To psychopaci i ani jedno słowo w artykule nie jest fałszem.
z takim podejściem, to on sam ma ze sobą problem, możliwe, że tytułowy.
dowód:
Ta, to jest piękne. Jak ktoś jest oskarżycielem bez dowodów i wbija takie szpileczki od początku to nie ma co mu ufać. Widać ma własne paranoje lub coś za uszami. Wniosek? Nie tykać bomby. Niestety masa ludzi nabiera się, tłumaczy, współczuje, a na końcu czuje się winna wszystkiemu (nawet temu, że się uwierzyło i uległo komuś kto na to nie zasługiwał). Manipulacja wygrana, kłamstwo skuteczne.
Bezstresowe wychowanie nie oznacza braku dyscypliny. Mam wrażenie, że sporo osób myli wychowanie bez przemocy i z szacunkiem do dziecka z brakiem wychowania w ogóle i teraz dodatkowo-o zgrozo! – z głową dziecka w telefonie.
Jeśli dziecko się dyscyplinuje, nakłada obowiązki to ono może się stresować najmniejszym problemikiem i oczekiwaniem wobec niego – „bezstresowo” rozumiemy jako rozpieszczać, idealizować i tak, tworzyć narcyza.
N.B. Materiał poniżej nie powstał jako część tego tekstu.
Ltac yields :=
  repeat first [ apply yields_bind; intros | apply yields_if | exact I | (cbn; lia) | done | case_match ].

Lemma decode_data_len h payload :
  yields (fun f => content_octets f <= len payload) (decode_data h payload).
Proof.
  pose proof (len_nonneg payload) as Hn. unfold decode_data.
  apply yields_bind. intros sid _. apply yields_bind. intros [d p] Hd.
  change (len d <= len payload). destruct (FrameFlags.is_padded _); [|by injection Hd as <- _].
  destruct (len payload =? 0); [done|]. destruct (index payload 0) as [n| |]; cbn in Hd; try done.
  destruct (_ <? 1 + n); [done|]. unfold sub_usize in Hd. destruct (_ <? n) eqn:E; [done|]. cbn in Hd.
  destruct (slice payload 1 (len payload - n)) as [x| |] eqn:Es; cbn in Hd; try done.
  injection Hd as <- _. apply slice_Ok_inv in Es as (H1 & H2 & ->). rewrite len_take, len_drop. lia.
Qed.

Lemma decode_frame_len h payload :
  yields (fun f => content_octets f <= len payload) (decode_frame h payload).
Proof.
  pose proof (len_nonneg payload) as Hn. unfold decode_frame.
  destruct (FrameType.from_u8 _) as [[]|]; [apply decode_data_len|..|done].
  - unfold decode_headers. yields.
  - unfold decode_priority. yields.
  - unfold decode_rst_stream. yields.
  - unfold decode_settings. yields.
  - unfold decode_push_promise. yields.
  - unfold decode_ping. yields.
  - unfold decode_goaway. yields.
  - unfold decode_window_update. yields.
  - unfold decode_continuation. yields.
  - unfold decode_priority_update. yields.
Qed.

(** What one turn of the decoder does to the octets it holds. *)
Definition turn_ok (s : FrameDecoder.t) (r : result Error.t (option Frame.t)) (s' : FrameDecoder.t) : Prop :=
  FrameDecoder.wf s' /\
  match r with
  | Ok None =>
      len (FrameDecoder.buf s') <= len (FrameDecoder.buf s) /\
      (FrameDecoder.measure s' <= FrameDecoder.measure s)%nat
  | Ok (Some f) =>
      Frame.wf f /\ (FrameDecoder.measure s' < FrameDecoder.measure s)%nat /\
      content_octets f + len (FrameDecoder.buf s') <= len (FrameDecoder.buf s)
  | Err e =>
      (forall code, Error.error_code e = Some code -> code_ok code) /\
      len (FrameDecoder.buf s') <= len (FrameDecoder.buf s) /\
      (Error.is_stream_error e = true ->
       (FrameDecoder.measure s' < FrameDecoder.measure s)%nat /\
       exists sid, FrameDecoder.last_decoded_stream_id s' = Some sid /\ 0 <= sid <= STREAM_ID_MAX)
  | Panic => False
  end.

Lemma turn_pending h s s0 :
  FrameDecoder.wf s -> FrameDecoder.current_header s = Some h ->
  (s0 = s \/ FrameDecoder.current_header s0 = None /\ len (FrameDecoder.buf s0) = 9 + len (FrameDecoder.buf s)) ->
  turn_ok s0 (fst (FrameDecoder.decode s)) (snd (FrameDecoder.decode s)).
Proof.
  intros Hwf Hc H0. pose proof Hwf as [Hb Hh]. rewrite Hc in Hh. destruct Hh as [Hh Hm].
  assert (len (FrameDecoder.buf s) <= len (FrameDecoder.buf s0)) as Hle by (destruct H0 as [->|[_ H0]]; lia).
  rewrite (decode_pending h) by (done || apply Hh). pose proof (proj1 Hh) as Hn.
  destruct (_ <? _) eqn:E; [split; [done|split; [done|]]|].
  { unfold FrameDecoder.measure, len in *. destruct H0 as [->|[-> H0]]; [done|]. cbn [snd]. rewrite Hc. lia. }
  zbool. cbn [fst snd]. set (payload := firstn _ _).
  assert (len payload = FrameHeader.length h) as Hl by (subst payload; rewrite len_take; lia).
  assert (bytes_ok payload) as Hp by by apply Forall_take.
  assert (FrameDecoder.wf (consumed h s)) as Hw by (split; [by apply Forall_drop|done]).
  assert (len (FrameDecoder.buf (consumed h s)) + len payload = len (FrameDecoder.buf s)) as Hd.
  { cbn. rewrite len_drop. lia. }
  assert (FrameDecoder.measure (consumed h s) < FrameDecoder.measure s0)%nat as Hmeas.
  { unfold FrameDecoder.measure, len in *. change (FrameDecoder.current_header (consumed h s)) with (@None FrameHeader.t).
    destruct H0 as [->|[-> H0]]; [rewrite Hc|]; lia. }
  pose proof (decode_frame_safe h payload Hh Hp Hl) as Hsafe. pose proof (decode_frame_reports h payload) as Hrep.
  pose proof (decode_frame_len h payload) as Hlen. split; [done|].
  pose proof (len_nonneg payload).
  destruct (decode_frame h payload) as [f|e|]; cbn in Hsafe, Hrep, Hlen |- *; [|split_and!; try done; try lia|done].
  - split_and!; [done|done|]. change (content_octets f + len (FrameDecoder.buf (consumed h s)) <= len (FrameDecoder.buf s0)). lia.
  - change (len (FrameDecoder.buf (consumed h s)) <= len (FrameDecoder.buf s0)). lia.
  - intros _. split; [done|]. eexists. split; [done|]. destruct Hh as (_ & _ & _ & Hs).
    rewrite STREAM_ID_MAX_val. unfold u31_ok in Hs. lia.
Qed.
Musi być balans w wychowaniu, dawania i brania (np. miłości), ale nigdy wychowywania w kłamstwie, w mówieniu dziecku, że ma złe cechy, których nie ma (czyli zbyt duża dyscyplina, tresura), lub ma dobre, których nie wykazał czynem (czyli adoracja za nic). Tak jak narcystyczny rodzic nie wychowuje nauką, a tylko żąda specjalnego traktowania, oczekuje, poucza i krytykuje.